:: DATASET RECORDS ::

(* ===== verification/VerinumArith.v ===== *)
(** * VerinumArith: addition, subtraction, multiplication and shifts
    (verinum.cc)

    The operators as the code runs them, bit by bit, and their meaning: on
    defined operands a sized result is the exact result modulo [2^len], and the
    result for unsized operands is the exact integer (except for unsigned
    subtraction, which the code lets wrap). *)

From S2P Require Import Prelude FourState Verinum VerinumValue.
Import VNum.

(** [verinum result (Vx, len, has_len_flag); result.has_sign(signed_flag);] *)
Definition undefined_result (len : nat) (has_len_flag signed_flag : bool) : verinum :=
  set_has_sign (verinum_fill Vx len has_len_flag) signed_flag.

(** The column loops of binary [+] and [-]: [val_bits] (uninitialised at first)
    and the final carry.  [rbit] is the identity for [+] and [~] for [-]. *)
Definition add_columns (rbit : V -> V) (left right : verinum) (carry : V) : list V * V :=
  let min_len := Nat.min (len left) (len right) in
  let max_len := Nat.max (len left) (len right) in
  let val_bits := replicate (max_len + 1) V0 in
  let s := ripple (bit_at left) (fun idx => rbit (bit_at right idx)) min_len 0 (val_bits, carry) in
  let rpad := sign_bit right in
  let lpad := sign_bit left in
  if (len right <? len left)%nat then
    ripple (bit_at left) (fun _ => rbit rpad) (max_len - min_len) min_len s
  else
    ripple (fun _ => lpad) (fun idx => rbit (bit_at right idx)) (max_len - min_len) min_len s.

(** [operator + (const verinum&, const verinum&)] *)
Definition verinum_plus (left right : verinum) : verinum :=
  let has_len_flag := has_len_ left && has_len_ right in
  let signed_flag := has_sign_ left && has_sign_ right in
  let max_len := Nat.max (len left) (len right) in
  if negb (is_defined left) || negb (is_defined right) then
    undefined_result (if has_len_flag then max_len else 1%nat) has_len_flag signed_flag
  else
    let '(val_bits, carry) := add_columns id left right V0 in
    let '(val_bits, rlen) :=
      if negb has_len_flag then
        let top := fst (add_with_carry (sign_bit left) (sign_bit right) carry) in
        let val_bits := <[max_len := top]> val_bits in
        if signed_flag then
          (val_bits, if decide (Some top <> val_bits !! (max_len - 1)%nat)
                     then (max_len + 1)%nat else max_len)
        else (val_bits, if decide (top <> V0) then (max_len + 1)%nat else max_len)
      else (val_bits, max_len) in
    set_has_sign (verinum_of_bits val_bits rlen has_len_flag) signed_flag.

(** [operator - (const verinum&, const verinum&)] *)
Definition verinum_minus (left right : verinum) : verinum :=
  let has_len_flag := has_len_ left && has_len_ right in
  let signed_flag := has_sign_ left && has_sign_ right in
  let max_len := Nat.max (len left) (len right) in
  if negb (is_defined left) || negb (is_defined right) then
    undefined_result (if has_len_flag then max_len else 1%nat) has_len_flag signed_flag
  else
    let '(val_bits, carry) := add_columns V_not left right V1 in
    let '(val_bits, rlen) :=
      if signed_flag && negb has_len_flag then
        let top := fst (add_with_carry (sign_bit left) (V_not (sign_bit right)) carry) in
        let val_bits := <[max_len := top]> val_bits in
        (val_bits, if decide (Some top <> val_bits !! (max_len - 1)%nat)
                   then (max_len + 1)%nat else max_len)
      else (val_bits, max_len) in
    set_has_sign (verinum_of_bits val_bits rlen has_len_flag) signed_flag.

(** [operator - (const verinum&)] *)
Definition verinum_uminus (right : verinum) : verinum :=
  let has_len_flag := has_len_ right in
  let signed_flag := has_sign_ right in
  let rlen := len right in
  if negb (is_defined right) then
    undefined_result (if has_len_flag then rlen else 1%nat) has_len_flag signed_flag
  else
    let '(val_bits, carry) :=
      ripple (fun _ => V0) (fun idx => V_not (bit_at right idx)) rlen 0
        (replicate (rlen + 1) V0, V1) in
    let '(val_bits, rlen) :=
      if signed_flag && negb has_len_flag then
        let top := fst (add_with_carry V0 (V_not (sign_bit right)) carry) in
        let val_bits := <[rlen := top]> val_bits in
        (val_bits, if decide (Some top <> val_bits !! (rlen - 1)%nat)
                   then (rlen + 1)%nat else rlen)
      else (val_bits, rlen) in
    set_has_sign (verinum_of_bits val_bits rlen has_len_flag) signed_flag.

:::
:: DATASET RECORDS ::

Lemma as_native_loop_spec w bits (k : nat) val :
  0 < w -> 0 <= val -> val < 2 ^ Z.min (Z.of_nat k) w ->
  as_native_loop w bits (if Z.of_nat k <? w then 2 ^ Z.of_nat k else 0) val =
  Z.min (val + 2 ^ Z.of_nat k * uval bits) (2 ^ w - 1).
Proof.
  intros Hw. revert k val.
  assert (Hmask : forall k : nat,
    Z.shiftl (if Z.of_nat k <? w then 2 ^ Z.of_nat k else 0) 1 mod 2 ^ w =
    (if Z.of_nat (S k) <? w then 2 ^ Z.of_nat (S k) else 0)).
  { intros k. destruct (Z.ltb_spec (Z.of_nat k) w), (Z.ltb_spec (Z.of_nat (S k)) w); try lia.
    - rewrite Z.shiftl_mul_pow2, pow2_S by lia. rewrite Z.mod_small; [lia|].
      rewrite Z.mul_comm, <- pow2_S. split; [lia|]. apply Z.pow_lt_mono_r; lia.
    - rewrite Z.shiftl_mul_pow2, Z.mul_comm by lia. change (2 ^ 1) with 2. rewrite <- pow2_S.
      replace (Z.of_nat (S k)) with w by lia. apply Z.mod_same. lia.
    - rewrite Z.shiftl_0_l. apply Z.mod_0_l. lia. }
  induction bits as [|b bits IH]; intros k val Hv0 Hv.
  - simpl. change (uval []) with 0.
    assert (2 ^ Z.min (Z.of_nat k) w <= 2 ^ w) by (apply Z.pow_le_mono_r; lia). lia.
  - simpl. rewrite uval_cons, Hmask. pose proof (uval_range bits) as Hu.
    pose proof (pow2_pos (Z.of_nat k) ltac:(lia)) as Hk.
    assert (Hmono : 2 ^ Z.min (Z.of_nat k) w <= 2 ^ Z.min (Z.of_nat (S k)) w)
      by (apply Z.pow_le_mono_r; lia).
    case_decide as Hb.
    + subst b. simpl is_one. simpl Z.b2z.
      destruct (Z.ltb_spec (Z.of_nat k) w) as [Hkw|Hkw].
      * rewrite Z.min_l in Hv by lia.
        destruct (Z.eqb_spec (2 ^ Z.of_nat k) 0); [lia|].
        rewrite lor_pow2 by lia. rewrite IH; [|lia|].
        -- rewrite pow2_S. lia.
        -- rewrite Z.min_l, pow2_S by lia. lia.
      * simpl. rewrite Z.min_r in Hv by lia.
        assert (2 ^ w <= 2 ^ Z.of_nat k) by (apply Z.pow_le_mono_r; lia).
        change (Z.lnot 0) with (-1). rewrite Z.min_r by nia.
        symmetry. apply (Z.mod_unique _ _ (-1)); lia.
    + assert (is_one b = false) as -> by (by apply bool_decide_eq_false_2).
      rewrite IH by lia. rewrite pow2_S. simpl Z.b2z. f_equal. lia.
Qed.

:::

= WHAT THIS TASK INVOLVES =
Word for word, restate the lines above from the line containing "(* ===== verification/VerinumArith.v ===== *)" through the line containing "let val_bits := replicate", with both included and nothing else.

= ANSWER SPACE =
(* ===== verification/VerinumArith.v ===== *)
(** * VerinumArith: addition, subtraction, multiplication and shifts
    (verinum.cc)

    The operators as the code runs them, bit by bit, and their meaning: on
    defined operands a sized result is the exact result modulo [2^len], and the
    result for unsized operands is the exact integer (except for unsigned
    subtraction, which the code lets wrap). *)

From S2P Require Import Prelude FourState Verinum VerinumValue.
Import VNum.

(** [verinum result (Vx, len, has_len_flag); result.has_sign(signed_flag);] *)
Definition undefined_result (len : nat) (has_len_flag signed_flag : bool) : verinum :=
  set_has_sign (verinum_fill Vx len has_len_flag) signed_flag.

(** The column loops of binary [+] and [-]: [val_bits] (uninitialised at first)
    and the final carry.  [rbit] is the identity for [+] and [~] for [-]. *)
Definition add_columns (rbit : V -> V) (left right : verinum) (carry : V) : list V * V :=
  let min_len := Nat.min (len left) (len right) in
  let max_len := Nat.max (len left) (len right) in
  let val_bits := replicate (max_len + 1) V0 in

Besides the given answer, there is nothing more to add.